Under apartheid, South Africa had a highly sophisticated
medical research infrastructure that served the white
minority, pioneering heart transplants, for example. Yet the
majority of the people were left with poor health and
nutrition care. The advent of democratic rule in 1994,
however, changed all that. The Government is now reorienting
the health system to the needs of the majority, and child
nutrition is a priority.

Establishing a community-level nutrition monitoring system is
an important part of this effort, and one area where this
approach is taking shape is the Bergville district of
KwaZulu-Natal Province. Child health and nutrition problems
in the province are among the most challenging in the
country. Over half the children live in poverty, nearly 40
per cent have vitamin A deficiency, up to one quarter of the
children in rural areas are stunted, and iodine deficiency is
a problem in mountainous areas. Ten per cent of children ages
six months to five years suffer from anaemia, which is also
prevalant among pregnant women, and low birthweight is
common.

In the Bergville district, with a population of 120,000, a
network of community health workers and health assistants is
being trained as part of the new Child Survival Programme.
The approach, based on regular weighing of young children in
their homes to monitor growth, is similar to that used
successfully in other developing countries during the past
decade. Health workers will use the weighing sessions to
discuss children's growth with their families, reinforcing
positive trends and exploring reasons behind faltering growth
to devise solutions. To carry out the programme, the number
of community health workers in the district will be expanded
significantly. The main objective is to cover all families,
including the poorest and most marginalized.

Community participation in planning and operating health
services is at the core of the programme. Community members
formed a health forum in 1994, which serves as the steering
committee of the Child Survival Programme.
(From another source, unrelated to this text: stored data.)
Fixpoint Unescape_loop (rest : bytes) (i : nat) (st : UnescapeState) : option UnescapeState :=
  match rest with
  | [] => Some st
  | ch :: rest' =>
      let '(mkUnescape buf escape num acc hex in_escape found) := st in
      if negb in_escape then
        st ← Unescape_plain i ch st; Unescape_loop rest' (S i) st
      else if bool_decide (escape = []) && (ch =c "#"%char) then
        match rest' with
        | x :: rest'' =>
            if UpperChar x =c "X"%char then Unescape_loop rest'' (S (S i)) (mkUnescape buf ["#"%char] num true true true found)
            else Unescape_loop rest' (S i) (mkUnescape buf ["#"%char] num true hex true found)
        | [] => Unescape_loop rest' (S i) (mkUnescape buf ["#"%char] num true hex true found)
        end
      else if ch =c ";"%char then
        buf ← TryUnescape acc num escape true buf;
        Unescape_loop rest' (S i) (mkUnescape buf escape num acc hex false found)
      else if 127 <? code ch then None
      else
        let accumulated :=
          if acc then (if hex then AccumulateHexValue ch num else AccumulateDecimalValue ch num)
          else if is_alnum ch then Some num else None in
        match accumulated with
        | Some num => Unescape_loop rest' (S i) (mkUnescape buf (escape ++ [ch]) num acc hex true found)
        | None =>
            buf ← TryUnescape acc num escape false buf;
            st ← Unescape_plain i ch (mkUnescape buf escape num acc hex false found);
            Unescape_loop rest' (S i) st
        end
  end.

(** [None] for a decoding error. *)
Definition Unescape : option bytes :=
  match escaped with
  | [] => Some []
  | _ =>
      st ← Unescape_loop escaped 0 (mkUnescape [] [] 0 false false false false);
      if negb (found_ampersand_ st) then Some escaped
      else if in_escape_ st then
        if bool_decide (escape_ st = []) then Some (buf_ st ++ ["&"%char])
        else TryUnescape (accumulate_numeric_code_ st) (numeric_value_ st) (escape_ st) false (buf_ st)
      else Some (buf_ st)
  end.
End unescape.

(** ["&#%02d;"] *)
Definition numeric_escape (ch : Z) : bytes :=
  let d n := chr (48 + n) in
  lit "&#" ++ (if ch <? 100 then [] else [d (ch / 100)]) ++ [d (ch / 10 mod 10); d (ch mod 10)] ++ lit ";".

Definition Escape_char (c : ascii) : bytes :=
  let ch := code c in
  if negb (IsHtmlSpace c) && ((127 <? ch) || (ch <? 32) || (c =c dquote) || (c =c squote) || (c =c "&"%char) ||
       (c =c "<"%char) || (c =c ">"%char))
  then
    match assoc_find (fun v => v =c c) (escape_map_ InitEscapeSequences) with
    | None => numeric_escape ch
    | Some name => "&"%char :: name ++ [";"%char]
    end
  else [c].

Definition Escape (unescaped : bytes) : bytes := unescaped ≫= Escape_char.
Arguments Escape : simpl never.

(** ** The tables *)

(** No keyword is misspelt and no pair is listed twice. *)
Lemma keyword_tables : InitAutoClose = Some auto_close_ /\ InitContains = Some contained_ /\
  InitOptionallyClosedKeywords = Some optionally_closed_ /\
  NoDup auto_close_ /\ NoDup contained_ /\ NoDup optionally_closed_ /\ NoDup kHtmlNameTable.
Proof.
  repeat split; try (vm_compute; reflexivity);
    match goal with |- ?P => apply (bool_decide_eq_true_1 P); vm_compute; reflexivity end.
Qed.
The group has
helped establish a district hospital board and local
committees to supervise health workers and has organized
workshops on the new programme.

Since 1996, resources for health care have been channelled
more equitably to disadvantaged provinces such as
KwaZulu-Natal, and this will help finance the improved health
services. The University of Natal in Pietermaritzburg is
taking a leading role in supporting child growth monitoring
in the Bergville district. In addition, World Vision of South
Africa, an NGO which has been active in the district since
1980, has helped lay the groundwork for the programme through
various community development projects. These include local
leadership training, skills training for women's groups,
support for a pre-school and creche programme and cooperation
with the health service in addressing malnutrition.
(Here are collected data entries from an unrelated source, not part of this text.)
(* ===== verification/HtmlLexer.v ===== *)
(** * The HTML lexer

    src/pagespeed/kernel/html/html_lexer.h and .cc, with the parts of html_parse.cc and
    html_element.cc that it calls: a state machine that reads a document byte by byte
    and appends events to the queue of the parser, and keeps the stack of the open
    elements.

    The elements of the arena are numbered in the order they are made; a null or
    dangling pointer that is followed is [None], as is a failed [DCHECK] or [Check].
    [element_stack_] and [open_element_info_], vectors of the same length, are one list
    that starts with [back()]. Letters and digits are those of the C locale. Line
    numbers, messages and the doctype are left out, and no filter runs between two calls
    of [Parse]. *)

From S2P Require Import Prelude StringUtil HtmlKeywords.

(** ** Elements and events *)

Record HtmlName := mkName { keyword_ : Keyword; str_ : bytes }.
Inductive Style := AUTO_CLOSE | IMPLICIT_CLOSE | EXPLICIT_CLOSE | BRIEF_CLOSE | UNCLOSED | INVISIBLE.
Inductive QuoteStyle := NO_QUOTE | SINGLE_QUOTE | DOUBLE_QUOTE.

Record Attribute := mkAttribute { attr_name : HtmlName; escaped_value_ : option bytes; quote_style_ : QuoteStyle }.
Record HtmlElement := mkElement {
  parent_ : option nat;
  name_ : HtmlName;
  attributes_ : list Attribute;
  style_ : Style;
}.
Definition keyword (el : HtmlElement) : Keyword := keyword_ (name_ el).
Definition name_str (el : HtmlElement) : bytes := str_ (name_ el).

Inductive HtmlEvent :=
| StartDocument | EndDocument
| StartElement (e : nat) | EndElement (e : nat)
| Characters (parent : option nat) (contents : bytes)
| CommentEvent (parent : option nat) (contents : bytes)
| IEDirective (parent : option nat) (contents : bytes)
| Cdata (parent : option nat) (contents : bytes)
| Directive (parent : option nat) (contents : bytes).

(** A value is kept as a C string: reading it stops at a NUL. *)
Fixpoint c_str (s : bytes) : bytes :=
  match s with [] => [] | c :: s' => if c =c chr 0 then [] else c :: c_str s' end.
Definition escaped_value (a : Attribute) : option bytes := c_str <$> escaped_value_ a.
(** [None] if there is no value or it cannot be decoded. *)
Definition DecodedValueOrNull (a : Attribute) : option bytes := v ← escaped_value a; c_str <$> Unescape v.

(** ** The lexer *)

Inductive State :=
| START | TAG | TAG_CLOSE_NO_NAME | TAG_CLOSE | TAG_CLOSE_TERMINATE | TAG_OPEN | TAG_BRIEF_CLOSE
| COMMENT_START1 | COMMENT_START2 | COMMENT_BODY | COMMENT_END1 | COMMENT_END2
| CDATA_START1 | CDATA_START2 | CDATA_START3 | CDATA_START4 | CDATA_START5 | CDATA_START6
| CDATA_BODY | CDATA_END1 | CDATA_END2
| TAG_ATTRIBUTE | TAG_ATTR_NAME | TAG_ATTR_NAME_SPACE | TAG_ATTR_EQ
| TAG_ATTR_VAL | TAG_ATTR_VALDQ | TAG_ATTR_VALSQ
| LITERAL_TAG | SCRIPT_TAG | DIRECTIVE | BOGUS_COMMENT.
#[export] Instance State_eq_dec : EqDecision State.
Proof. solve_decision. Defined.

Inductive HtmlCommentEscapeState := kNone | kInComment | kDoubleEscaped.
#[export] Instance EscapeState_eq_dec : EqDecision HtmlCommentEscapeState.
Proof. solve_decision. Defined.

Inductive ElementNamespace := kHtml | kSvg | kMathMl.
#[export] Instance Namespace_eq_dec : EqDecision ElementNamespace.
Proof. solve_decision. Defined.

Record OpenElementInfo := mkInfo {
  ns : ElementNamespace;
  html_integration_point : bool;
  mathml_text_integration_point : bool;
  annotation_xml : bool;
  special : bool;
}.
Definition kHtmlInfo : OpenElementInfo := mkInfo kHtml false false false false.

(** [queue_] and the arena [nodes_] are those of [html_parse_]. *)
Record HtmlLexer := mkLexer {
  queue_ : list HtmlEvent;
  nodes_ : list HtmlElement;
  state_ : State;
  token_ : bytes;
  literal_ : bytes;
  attr_name_ : bytes;
  attr_value_ : bytes;
  attr_quote_ : QuoteStyle;
  has_attr_value_ : bool;
  element_ : option nat;
  literal_close_ : bytes;
  script_escape_state_ : HtmlCommentEscapeState;
  discard_until_start_state_for_error_recovery_ : bool;
  element_stack_ : list (option nat * OpenElementInfo);
  size_limit_exceeded_ : bool;
  skip_parsing_ : bool;
  num_bytes_parsed_ : Z;
  size_limit_ : Z;
}.

Definition set_queue (v : list HtmlEvent) (x : HtmlLexer) : HtmlLexer :=
  mkLexer
    v (nodes_ x) (state_ x) (token_ x) (literal_ x) (attr_name_ x) (attr_value_ x) (attr_quote_ x)
    (has_attr_value_ x) (element_ x) (literal_close_ x) (script_escape_state_ x)
    (discard_until_start_state_for_error_recovery_ x) (element_stack_ x) (size_limit_exceeded_ x)
    (skip_parsing_ x) (num_bytes_parsed_ x) (size_limit_ x).
Definition set_nodes (v : list HtmlElement) (x : HtmlLexer) : HtmlLexer :=
  mkLexer
    (queue_ x) v (state_ x) (token_ x) (literal_ x) (attr_name_ x) (attr_value_ x) (attr_quote_ x)
    (has_attr_value_ x) (element_ x) (literal_close_ x) (script_escape_state_ x)
    (discard_until_start_state_for_error_recovery_ x) (element_stack_ x) (size_limit_exceeded_ x)
    (skip_parsing_ x) (num_bytes_parsed_ x) (size_limit_ x).
Definition set_state (v : State) (x : HtmlLexer) : HtmlLexer :=
  mkLexer
    (queue_ x) (nodes_ x) v (token_ x) (literal_ x) (attr_name_ x) (attr_value_ x) (attr_quote_ x)
    (has_attr_value_ x) (element_ x) (literal_close_ x) (script_escape_state_ x)
    (discard_until_start_state_for_error_recovery_ x) (element_stack_ x) (size_limit_exceeded_ x)
    (skip_parsing_ x) (num_bytes_parsed_ x) (size_limit_ x).
Definition set_token (v : bytes) (x : HtmlLexer) : HtmlLexer :=
  mkLexer
    (queue_ x) (nodes_ x) (state_ x) v (literal_ x) (attr_name_ x) (attr_value_ x) (attr_quote_ x)
    (has_attr_value_ x) (element_ x) (literal_close_ x) (script_escape_state_ x)
    (discard_until_start_state_for_error_recovery_ x) (element_stack_ x) (size_limit_exceeded_ x)
    (skip_parsing_ x) (num_bytes_parsed_ x) (size_limit_ x).
Definition set_literal (v : bytes) (x : HtmlLexer) : HtmlLexer :=
  mkLexer
    (queue_ x) (nodes_ x) (state_ x) (token_ x) v (attr_name_ x) (attr_value_ x) (attr_quote_ x)
    (has_attr_value_ x) (element_ x) (literal_close_ x) (script_escape_state_ x)
    (discard_until_start_state_for_error_recovery_ x) (element_stack_ x) (size_limit_exceeded_ x)
    (skip_parsing_ x) (num_bytes_parsed_ x) (size_limit_ x).
Definition set_attr_name (v : bytes) (x : HtmlLexer) : HtmlLexer :=
  mkLexer
    (queue_ x) (nodes_ x) (state_ x) (token_ x) (literal_ x) v (attr_value_ x) (attr_quote_ x)
    (has_attr_value_ x) (element_ x) (literal_close_ x) (script_escape_state_ x)
    (discard_until_start_state_for_error_recovery_ x) (element_stack_ x) (size_limit_exceeded_ x)
    (skip_parsing_ x) (num_bytes_parsed_ x) (size_limit_ x).
Definition set_attr_value (v : bytes) (x : HtmlLexer) : HtmlLexer :=
  mkLexer
    (queue_ x) (nodes_ x) (state_ x) (token_ x) (literal_ x) (attr_name_ x) v (attr_quote_ x)
    (has_attr_value_ x) (element_ x) (literal_close_ x) (script_escape_state_ x)
    (discard_until_start_state_for_error_recovery_ x) (element_stack_ x) (size_limit_exceeded_ x)
    (skip_parsing_ x) (num_bytes_parsed_ x) (size_limit_ x).
Definition set_attr_quote (v : QuoteStyle) (x : HtmlLexer) : HtmlLexer :=
  mkLexer
    (queue_ x) (nodes_ x) (state_ x) (token_ x) (literal_ x) (attr_name_ x) (attr_value_ x) v
    (has_attr_value_ x) (element_ x) (literal_close_ x) (script_escape_state_ x)
    (discard_until_start_state_for_error_recovery_ x) (element_stack_ x) (size_limit_exceeded_ x)
    (skip_parsing_ x) (num_bytes_parsed_ x) (size_limit_ x).
Definition set_has_attr_value (v : bool) (x : HtmlLexer) : HtmlLexer :=
  mkLexer
    (queue_ x) (nodes_ x) (state_ x) (token_ x) (literal_ x) (attr_name_ x) (attr_value_ x) (attr_quote_ x) v
    (element_ x) (literal_close_ x) (script_escape_state_ x) (discard_until_start_state_for_error_recovery_ x)
    (element_stack_ x) (size_limit_exceeded_ x) (skip_parsing_ x) (num_bytes_parsed_ x) (size_limit_ x).
Definition set_element (v : option nat) (x : HtmlLexer) : HtmlLexer :=
  mkLexer
    (queue_ x) (nodes_ x) (state_ x) (token_ x) (literal_ x) (attr_name_ x) (attr_value_ x) (attr_quote_ x)
    (has_attr_value_ x) v (literal_close_ x) (script_escape_state_ x)
    (discard_until_start_state_for_error_recovery_ x) (element_stack_ x) (size_limit_exceeded_ x)
    (skip_parsing_ x) (num_bytes_parsed_ x) (size_limit_ x).
Definition set_literal_close (v : bytes) (x : HtmlLexer) : HtmlLexer :=
  mkLexer
    (queue_ x) (nodes_ x) (state_ x) (token_ x) (literal_ x) (attr_name_ x) (attr_value_ x) (attr_quote_ x)
    (has_attr_value_ x) (element_ x) v (script_escape_state_ x)
    (discard_until_start_state_for_error_recovery_ x) (element_stack_ x) (size_limit_exceeded_ x)
    (skip_parsing_ x) (num_bytes_parsed_ x) (size_limit_ x).
Definition set_script_escape_state (v : HtmlCommentEscapeState) (x : HtmlLexer) : HtmlLexer :=
  mkLexer
    (queue_ x) (nodes_ x) (state_ x) (token_ x) (literal_ x) (attr_name_ x) (attr_value_ x) (attr_quote_ x)
    (has_attr_value_ x) (element_ x) (literal_close_ x) v (discard_until_start_state_for_error_recovery_ x)
    (element_stack_ x) (size_limit_exceeded_ x) (skip_parsing_ x) (num_bytes_parsed_ x) (size_limit_ x).
Definition set_discard (v : bool) (x : HtmlLexer) : HtmlLexer :=
  mkLexer
    (queue_ x) (nodes_ x) (state_ x) (token_ x) (literal_ x) (attr_name_ x) (attr_value_ x) (attr_quote_ x)
    (has_attr_value_ x) (element_ x) (literal_close_ x) (script_escape_state_ x) v (element_stack_ x)
    (size_limit_exceeded_ x) (skip_parsing_ x) (num_bytes_parsed_ x) (size_limit_ x).
Definition set_element_stack (v : list (option nat * OpenElementInfo)) (x : HtmlLexer) : HtmlLexer :=
  mkLexer
    (queue_ x) (nodes_ x) (state_ x) (token_ x) (literal_ x) (attr_name_ x) (attr_value_ x) (attr_quote_ x)
    (has_attr_value_ x) (element_ x) (literal_close_ x) (script_escape_state_ x)
    (discard_until_start_state_for_error_recovery_ x) v (size_limit_exceeded_ x) (skip_parsing_ x)
    (num_bytes_parsed_ x) (size_limit_ x).
Definition set_size_limit_exceeded (v : bool) (x : HtmlLexer) : HtmlLexer :=
  mkLexer
    (queue_ x) (nodes_ x) (state_ x) (token_ x) (literal_ x) (attr_name_ x) (attr_value_ x) (attr_quote_ x)
    (has_attr_value_ x) (element_ x) (literal_close_ x) (script_escape_state_ x)
    (discard_until_start_state_for_error_recovery_ x) (element_stack_ x) v (skip_parsing_ x)
    (num_bytes_parsed_ x) (size_limit_ x).
Definition set_skip_parsing (v : bool) (x : HtmlLexer) : HtmlLexer :=
  mkLexer
    (queue_ x) (nodes_ x) (state_ x) (token_ x) (literal_ x) (attr_name_ x) (attr_value_ x) (attr_quote_ x)
    (has_attr_value_ x) (element_ x) (literal_close_ x) (script_escape_state_ x)
    (discard_until_start_state_for_error_recovery_ x) (element_stack_ x) (size_limit_exceeded_ x) v
    (num_bytes_parsed_ x) (size_limit_ x).
Definition set_num_bytes_parsed (v : Z) (x : HtmlLexer) : HtmlLexer :=
  mkLexer
    (queue_ x) (nodes_ x) (state_ x) (token_ x) (literal_ x) (attr_name_ x) (attr_value_ x) (attr_quote_ x)
    (has_attr_value_ x) (element_ x) (literal_close_ x) (script_escape_state_ x)
    (discard_until_start_state_for_error_recovery_ x) (element_stack_ x) (size_limit_exceeded_ x)
    (skip_parsing_ x) v (size_limit_ x).
Definition set_size_limit (v : Z) (x : HtmlLexer) : HtmlLexer :=
  mkLexer
    (queue_ x) (nodes_ x) (state_ x) (token_ x) (literal_ x) (attr_name_ x) (attr_value_ x) (attr_quote_ x)
    (has_attr_value_ x) (element_ x) (literal_close_ x) (script_escape_state_ x)
    (discard_until_start_state_for_error_recovery_ x) (element_stack_ x) (size_limit_exceeded_ x)
    (skip_parsing_ x) (num_bytes_parsed_ x) v.

(** ** Tables *)

Definition kImplicitlyClosedHtmlTags : list bytes := map lit [
   "?xml"; "area"; "base"; "br"; "col"; "embed"; "hr"; "img"; "input"; "keygen"; "link"; "meta"; "param";
   "source"; "track"; "wbr"]%string.

Definition kNonBriefTerminatedTags : list bytes := map lit [
   "a"; "div"; "header"; "iframe"; "nav"; "script"; "span"; "style"; "textarea"; "xmp"]%string.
The new system for monitoring growth is sorely needed,
according to a recent survey, which found that while most
mothers had a health  services card for monitoring child
growth, many of the cards were  either left blank or were
incomplete. The survey also found that very little
nutritional counselling had accompanied growth monitoring.

The new programme faces many difficulties: Resources are
stretched, personnel must be trained and there must be
outreach into communities. None the less, the new
partnerships being forged between government, the university,
NGOs and communities represent an approach that holds promise
for the future.

A major effort to tackle vitamin A deficiency is also under
way. Within months after the new Government took office, the
South African Vitamin A Consultative Group launched the
country's largest-ever nutrition survey, covering nearly
20,000 households. The survey found that one third of
children ages six months to five years are vitamin A
deficient or on the borderline. The Government and
non-governmental partners are gearing up to address the
problem. Steps planned include giving vitamin A supplements
to young children and to mothers shortly after giving birth,
fortifying staple foods with vitamin A and encouraging the
production and consumption of vitamin A-rich foods.